● Task directions: Where the records below reach the line containing "(max < 2 ^ 29).", start transcribing, and end with the line containing "- destruct (live", exactly and with nothing else added.

(Saved data entries)
(* ===== verification/Cid.v ===== *)
(** * cid.c: the coroutine id allocator

    Ids are handed out from [0] upwards until [max_id] are out; from then on freed ids
    are reused, smallest first, from a heap. The allocator is verified against the
    priority-queue interface that [Heap.v] discharges. [cid_inv st live] says that the
    ids in use are [live], each once. *)
From S2P Require Import Prelude Interfaces Array Heap.
Local Open Scope Z_scope.

Definition THREAD_MAX_TASK_SIZE : Z := 100000.

(** [_id_cmp]: both pointers are converted to [cid_t] and then to [int]. *)
Definition _id_cmp (l r : ptr) : bool := i32 (u64 l) <? i32 (u64 r).

(** [(cid_t) -1], what a failed allocation returns. *)
Definition CID_ERROR : Z := u64 (-1).

(** [tid]: the thread's id, asked of the kernel ([gettid]) once and cached. Returns the
    id and the new value of [_cached_tid]. *)
Definition tid (gettid : Z) (_cached_tid : Z) : Z * Z :=
  let c := if bool_decide (_cached_tid = 0) then i32 gettid else _cached_tid in (c, c).

Inductive cid_op := Alloc | Free (n : nat).

(** [struct _id_dispatch_st] *)
Record id_dispatch_t (H : Type) := mk_idp {
  recycle : H;
  base : Z;
  max_id : Z;
  high_tid : Z
}.
Arguments mk_idp {H}. Arguments recycle {H}. Arguments base {H}.
Arguments max_id {H}. Arguments high_tid {H}.

Section cid.
Context {H : Type} `{PQ : !PriorityQueue H _id_cmp}.
(** What [malloc] leaves in the heap field, and the id of the running thread. *)
Context (junk : H) (this_tid : Z).
Implicit Types (idp : id_dispatch_t H) (live free : list Z).

Definition id_dispatch_init (h : H) (max : Z) : id_dispatch_t H :=
  mk_idp (pq_init h) 0 max (i32 (this_tid * max)).

(** [_cid_allocator] is the thread's allocator, [None] while the pointer is null. *)
Definition cid_allocator_init (al : option (id_dispatch_t H)) (max : Z)
    : Z * option (id_dispatch_t H) :=
  match al with
  | Some _ => (-1, al)
  | None => (0, Some (id_dispatch_init junk max))
  end.

Definition cid_allocator_destory (_ : option (id_dispatch_t H))
    : option (id_dispatch_t H) := None.

Definition alloc_cid (al : option (id_dispatch_t H))
    : option (Z * option (id_dispatch_t H)) :=
  let al := match al with
            | None => snd (cid_allocator_init al THREAD_MAX_TASK_SIZE)
            | Some _ => al
            end in
  idp ← al;
  if bool_decide (u64 (base idp) >= max_id idp) then
    '(elm, h) ← pq_pop (recycle idp);
    let al := Some (mk_idp h (base idp) (max_id idp) (high_tid idp)) in
    match elm with
    | None => Some (CID_ERROR, al)
    | Some elm => Some (u64 (i32 elm), al)
    end
  else if bool_decide (base idp < INT_MAX) then
    Some (u64 (base idp),
          Some (mk_idp (recycle idp) (base idp + 1) (max_id idp) (high_tid idp)))
  else None.

Definition free_cid (cid : Z) (al : option (id_dispatch_t H))
    : option (option (id_dispatch_t H)) :=
  match al with
  | None => Some None
  | Some idp =>
      if bool_decide (max_id idp = 0) then None else
      h ← pq_push (cid mod max_id idp) (recycle idp);
      Some (Some (mk_idp h (base idp) (max_id idp) (high_tid idp)))
  end.

(** A client that frees only ids it holds: [Free n] gives back its [n]-th id. *)
Definition cid_step (op : cid_op) (s : option (id_dispatch_t H) * list Z)
    : option (option (id_dispatch_t H) * list Z) :=
  let '(al, live) := s in
  match op with
  | Alloc =>
      '(r, al) ← alloc_cid al;
      Some (al, if bool_decide (r = CID_ERROR) then live else r :: live)
  | Free n =>
      match live !! n with
      | None => Some (al, live)
      | Some c => al ← free_cid c al; Some (al, delete n live)
      end
  end.

Fixpoint cid_run (ops : list cid_op) (s : option (id_dispatch_t H) * list Z)
    : option (option (id_dispatch_t H) * list Z) :=
  match ops with
  | [] => Some s
  | op :: ops => s ← cid_step op s; cid_run ops s
  end.

(** ** Invariant *)
(** The ids below [base] are split between [live] and the recycled ones. *)
Inductive cid_inv (max : Z) : option (id_dispatch_t H) -> list Z -> Prop :=
| inv_null : max = THREAD_MAX_TASK_SIZE -> cid_inv max None []
| inv_some h b ht live free :
    0 < max < 2 ^ 29 -> 0 <= b <= max ->
    pq_rep h free -> live ++ free ≡ₚ seqZ 0 b ->
    cid_inv max (Some (mk_idp h b max ht)) live.

Lemma cid_inv_live max al live :
  cid_inv max al live ->
  NoDup live /\ Forall (fun c => 0 <= c < max) live /\ Z.of_nat (length live) <= max.
Proof.
  destruct 1 as [->|h b ht live free Hm Hb Hr Hp];
    [split_and!; [constructor|constructor|done]|].
  assert (NoDup (live ++ free)) as Hnd by (rewrite Hp; apply NoDup_seqZ).
  split_and!.
  - by apply NoDup_app in Hnd as (?&_).
  - apply Forall_forall. intros c Hc.
    assert (c ∈ seqZ 0 b) as Hs by (rewrite <- Hp; set_solver).
    apply elem_of_seqZ in Hs. lia.
  - apply Permutation_length in Hp. rewrite length_app, length_seqZ in Hp. lia.
Qed.

Lemma id_cmp_small x y :
  0 <= x < 2 ^ 29 -> 0 <= y < 2 ^ 29 -> _id_cmp x y = (x <? y).
Proof. intros Hx Hy. unfold _id_cmp. by rewrite !u64_small, !i32_small by lia. Qed.

(** The three outcomes of an allocation. *)
Lemma alloc_cid_inv max al live :
  cid_inv max al live ->
  exists r al', alloc_cid al = Some (r, al') /\
    (((r ∉ live) /\ 0 <= r < max /\ cid_inv max al' (r :: live)) \/
     (r = CID_ERROR /\ Z.of_nat (length live) = max /\ cid_inv max al' live)).
Proof.
  assert (forall h b ht live free, 0 < max < 2 ^ 29 -> 0 <= b <= max ->
    pq_rep h free -> live ++ free ≡ₚ seqZ 0 b ->
    exists r al', alloc_cid (Some (mk_idp h b max ht)) = Some (r, al') /\
    (((r ∉ live) /\ 0 <= r < max /\ cid_inv max al' (r :: live)) \/
     (r = CID_ERROR /\ Z.of_nat (length live) = max /\ cid_inv max al' live))) as Hsome.
  { intros h b ht lv free Hm Hb Hr Hp. unfold alloc_cid; cbn [mbind option_bind base max_id].
    rewrite u64_small by lia. case_bool_decide as Hfull.
    - assert (b = max) as -> by lia. cbn [recycle high_tid].
      destruct (decide (free = [])) as [->|Hne].
      + rewrite (pq_pop_nil h Hr). cbn [mbind option_bind].
        do 2 eexists. split; [done|]. right. split; [done|].
        rewrite app_nil_r in Hp. split.
        * apply Permutation_length in Hp. rewrite length_seqZ in Hp. lia.
        * apply (inv_some _ _ _ _ _ []); [done|done|done|by rewrite app_nil_r].
      + destruct (pq_pop_spec h free Hr Hne) as (x & ys & h' & -> & Hr' & Hx & _).
        cbn [mbind option_bind].
        assert (x ∈ seqZ 0 max) as Hs.
        { rewrite <- Hp, Hx. set_solver. }
        apply elem_of_seqZ in Hs. rewrite i32_small, u64_small by lia.
        do 2 eexists. split; [done|]. left.
        assert (NoDup (lv ++ free)) as Hnd by (rewrite Hp; apply NoDup_seqZ).
        split_and!; [|lia|lia|].
        * rewrite Hx in Hnd. apply NoDup_app in Hnd as (_ & Hd & _).
          intros Hin. apply (Hd x Hin). left.
        * apply (inv_some _ _ _ _ _ ys); [done|done|done|].
          rewrite <- Hp, Hx. cbn. by rewrite Permutation_middle.
    - rewrite bool_decide_eq_true_2 by (unfold INT_MAX; lia).
      do 2 eexists. split; [done|]. left.
      assert (forall c, c ∈ lv -> c < b) as Hlt.
      { intros c Hc. assert (c ∈ seqZ 0 b) as Hs by (rewrite <- Hp; set_solver).
        apply elem_of_seqZ in Hs. lia. }
      split_and!; [intros Hin%Hlt; lia|lia|lia|].
      apply (inv_some _ _ _ _ _ free); [done|lia|done|].
      replace (b + 1) with (b + 1) by lia.
      rewrite seqZ_app by lia. cbn. rewrite Hp, Z.add_0_l.
      change (seqZ b 1) with [b]. by rewrite Permutation_app_comm. }
  destruct 1 as [->|h b ht live free Hm Hb Hr Hp]; [|by eapply Hsome].
  destruct (Hsome (pq_init junk) 0 (i32 (this_tid * THREAD_MAX_TASK_SIZE)) [] [])
    as (r & al' & E & Hc); [done|done|apply pq_init_rep|done|].
  exists r, al'. split; [exact E|exact Hc].
Qed.

Lemma free_cid_inv max al c live :
  cid_inv max al (c :: live) ->
  exists al', free_cid c al = Some al' /\ cid_inv max al' live.
Proof.
  inversion 1 as [|h b ht lv free Hm Hb Hr Hp]; subst. unfold free_cid; cbn.
  rewrite bool_decide_eq_false_2 by lia.
  assert (c ∈ seqZ 0 b) as Hs by (rewrite <- Hp; left).
  apply elem_of_seqZ in Hs. rewrite Z.mod_small by lia.
  destruct (pq_push_spec h free c Hr) as (h' & -> & Hr').
  { apply Permutation_length in Hp. cbn in Hp.
    rewrite length_app, length_seqZ in Hp. lia. }
  cbn [mbind option_bind]. eexists; split; [done|].
  apply (inv_some _ _ _ _ _ (c :: free)); [done|done|done|].
  rewrite <- Hp. cbn. by rewrite Permutation_middle.
Qed.

Lemma cid_inv_perm max al live live' :
  live ≡ₚ live' -> cid_inv max al live -> cid_inv max al live'.
Proof.
  intros Hp Hi. destruct Hi as [->|h b ht lv free Hm Hb Hr Hq].
  - apply Permutation_nil_l in Hp. subst live'. by constructor.
  - eapply inv_some; [done|done|done|]. by rewrite <- Hp.
Qed.

Lemma cid_step_inv max op al live :
  cid_inv max al live ->
  exists al' live', cid_step op (al, live) = Some (al', live') /\ cid_inv max al' live'.
Proof.
  intros Hi. destruct op as [|n]; cbn.
  - destruct (alloc_cid_inv max al live Hi) as (r & al' & -> & Hc).
    cbn [mbind option_bind]. do 2 eexists. split; [done|].
    destruct Hc as [(_&Hr&Hi')|(->&_&Hi')].
    + assert (max < 2 ^ 29).
      { by inversion Hi as [Hmax|]; [rewrite Hmax|lia]. }
      rewrite bool_decide_eq_false_2; [done|].
      change CID_ERROR with 18446744073709551615. lia.
    + by rewrite bool_decide_eq_true_2.
  - destruct (live !! n) as [c|] eqn:E; [|eauto].
    destruct (free_cid_inv max al c (delete n live)) as (al' & -> & Hi').
    { eapply cid_inv_perm; [|exact Hi]. by apply delete_Permutation. }
    cbn [mbind option_bind]. eauto.
Qed.

Lemma cid_run_inv max ops al live :
  cid_inv max al live ->
  exists al' live', cid_run ops (al, live) = Some (al', live') /\ cid_inv max al' live'.
Proof.
  revert al live. induction ops as [|op ops IH]; intros al live Hi; cbn [cid_run]; [eauto|].
  destruct (cid_step_inv max op al live Hi) as (al' & live' & -> & Hi'). by apply IH.
Qed.

Lemma cid_allocator_init_inv max :
  0 < max < 2 ^ 29 -> cid_inv max (snd (cid_allocator_init None max)) [].
Proof.
  intros Hm. cbn. apply (inv_some _ _ _ _ _ []); [done|lia|apply pq_init_rep|done].
Qed.

(** C5. unique ids. However the allocations and releases of a client that frees only
    ids it holds follow each other, after [cid_allocator_init(max)] no operation is
    undefined, the ids in use are distinct and below [max], and the next
    allocation gives an id that is not in use, or fails, and it fails exactly when
    [max] ids are in use. *)
Theorem cid_ids_unique (max : Z) (ops : list cid_op) :
  0 < max < 2 ^ 29 ->
  exists al live r al',
    cid_run ops (snd (cid_allocator_init None max), []) = Some (al, live) /\
    NoDup live /\ Forall (fun c => 0 <= c < max) live /\
    alloc_cid al = Some (r, al') /\
    (((r ∉ live) /\ 0 <= r < max /\ Z.of_nat (length live) < max) \/
     (r = CID_ERROR /\ Z.of_nat (length live) = max)).
Proof.
  intros Hm. destruct (cid_run_inv max ops _ [] (cid_allocator_init_inv max Hm))
    as (al & live & Hrun & Hi).
  destruct (alloc_cid_inv max al live Hi) as (r & al' & Ha & Hc).
  destruct (cid_inv_live max al live Hi) as (Hnd & Hr & _).
  exists al, live, r, al'. split_and!; [done..|].
  destruct Hc as [(Hn&Hb&Hi')|(->&Hl&_)]; [left|by right].
  destruct (cid_inv_live _ _ _ Hi') as (_&_&Hl). cbn in Hl.
  split_and!; [done|lia|lia|lia].
Qed.

(** the error id is a real id. [task_init] stores what [alloc_cid] returns without
    looking at it and [task_destory] gives it back; once all [max] ids are in use
    the failed allocation's [(cid_t) -1], freed, is reduced modulo [max] to an id that
    is in use, and the next allocation hands that id out a second time. *)
Theorem cid_error_freed (max : Z) (al : option (id_dispatch_t H)) (live : list Z) :
  cid_inv max al live -> Z.of_nat (length live) = max ->
  exists al1 al2 al3,
    alloc_cid al = Some (CID_ERROR, al1) /\
    free_cid CID_ERROR al1 = Some al2 /\
    alloc_cid al2 = Some (CID_ERROR mod max, al3) /\ CID_ERROR mod max ∈ live.
Proof.
  intros Hi Hl. destruct (alloc_cid_inv max al live Hi) as (r & al1 & Ha & Hc).
  destruct Hc as [(_&_&Hi')|(->&_&Hi')].
  { destruct (cid_inv_live _ _ _ Hi') as (_&_&?). cbn in *. lia. }
  destruct Hi' as [->|h b ht live free Hm Hb Hr Hp]; [done|].
  assert (free = []) as ->.
  { apply Permutation_length in Hp. rewrite length_app, length_seqZ in Hp.
    apply nil_length_inv. lia. }
  rewrite app_nil_r in Hp.
  assert (b = max) as ->.
  { apply Permutation_length in Hp. rewrite length_seqZ in Hp. lia. }
  pose proof (Z.mod_pos_bound CID_ERROR max ltac:(lia)) as Hmod.
  assert (CID_ERROR mod max ∈ live) as Hin
    by (rewrite Hp; apply elem_of_seqZ; lia).
  destruct (pq_push_spec h [] (CID_ERROR mod max) Hr ltac:(cbn; lia)) as (h' & Eh & Hr').
  destruct (pq_pop_spec h' _ Hr' ltac:(done)) as (x & ys & h'' & Ep & _ & Hx & _).
  apply Permutation_length_1_inv in Hx. injection Hx as -> ->.
  eexists _, _, _. split; [exact Ha|]. split; [|split; [|exact Hin]].
  - unfold free_cid. cbn [max_id recycle base high_tid].
    rewrite bool_decide_eq_false_2 by lia. rewrite Eh. reflexivity.
  - unfold alloc_cid. cbn [mbind option_bind max_id recycle base high_tid].
    rewrite u64_small, bool_decide_eq_true_2 by lia.
    rewrite Ep. cbn [mbind option_bind]. rewrite i32_small, u64_small by lia. reflexivity.
Qed.
End cid.

(** ** The allocator over heap.c *)
#[export] Instance id_cmp_sw : StrictWeak _id_cmp.
Proof.
  split; intros x y; unfold _id_cmp; intros; rewrite ?Z.ltb_ge, ?Z.ltb_lt in *; lia.
Qed.

#[local] Instance cid_heap : PriorityQueue heap_t _id_cmp := heap_pq _id_cmp RhsFirst.

Definition raw_heap : heap_t := mk_heap (mk_array None 0 0) _id_cmp.

(** An exhausted allocator of two ids, none freed yet. *)
Definition full_allocator : option (id_dispatch_t heap_t) :=
  Some (mk_idp (heap_init raw_heap (Some _id_cmp)) 2 2 0).

Lemma full_allocator_inv : cid_inv 2 full_allocator [1; 0].
Proof.
  apply (inv_some 2 _ 2 0 [1; 0] []); [done|done|apply heap_init_rep|].
  change (seqZ 0 2) with [0; 1]. apply perm_swap.
Qed.

Lemma cid_ids_unique_witness :
  exists al live r al',
    cid_run raw_heap 7 [Alloc; Alloc; Free 1; Alloc]
      (snd (cid_allocator_init raw_heap 7 None 2), []) = Some (al, live) /\
    NoDup live /\ Forall (fun c => 0 <= c < 2) live /\
    alloc_cid raw_heap 7 al = Some (r, al') /\
    (((r ∉ live) /\ 0 <= r < 2 /\ Z.of_nat (length live) < 2) \/
     (r = CID_ERROR /\ Z.of_nat (length live) = 2)).
Proof. apply (cid_ids_unique raw_heap 7 2 [Alloc; Alloc; Free 1; Alloc]). lia. Defined.

Lemma cid_error_freed_witness :
  exists al1 al2 al3,
    alloc_cid raw_heap 7 full_allocator = Some (CID_ERROR, al1) /\
    free_cid CID_ERROR al1 = Some al2 /\
    alloc_cid raw_heap 7 al2 = Some (CID_ERROR mod 2, al3) /\ CID_ERROR mod 2 ∈ [1; 0].
Proof. apply (cid_error_freed raw_heap 7 2 full_allocator [1; 0] full_allocator_inv eq_refl). Defined.

Example cid_reuse :
  (s ← cid_run raw_heap 7 [Alloc; Alloc; Alloc; Free 2; Free 1; Alloc]
     (snd (cid_allocator_init raw_heap 7 None 3), []);
   Some (snd s)) = Some [0; 2].
Proof. by vm_compute. Qed.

● Worked solution:
    + assert (max < 2 ^ 29).
      { by inversion Hi as [Hmax|]; [rewrite Hmax|lia]. }
      rewrite bool_decide_eq_false_2; [done|].
      change CID_ERROR with 18446744073709551615. lia.
    + by rewrite bool_decide_eq_true_2.
  - destruct (live !! n) as [c|] eqn:E; [|eauto].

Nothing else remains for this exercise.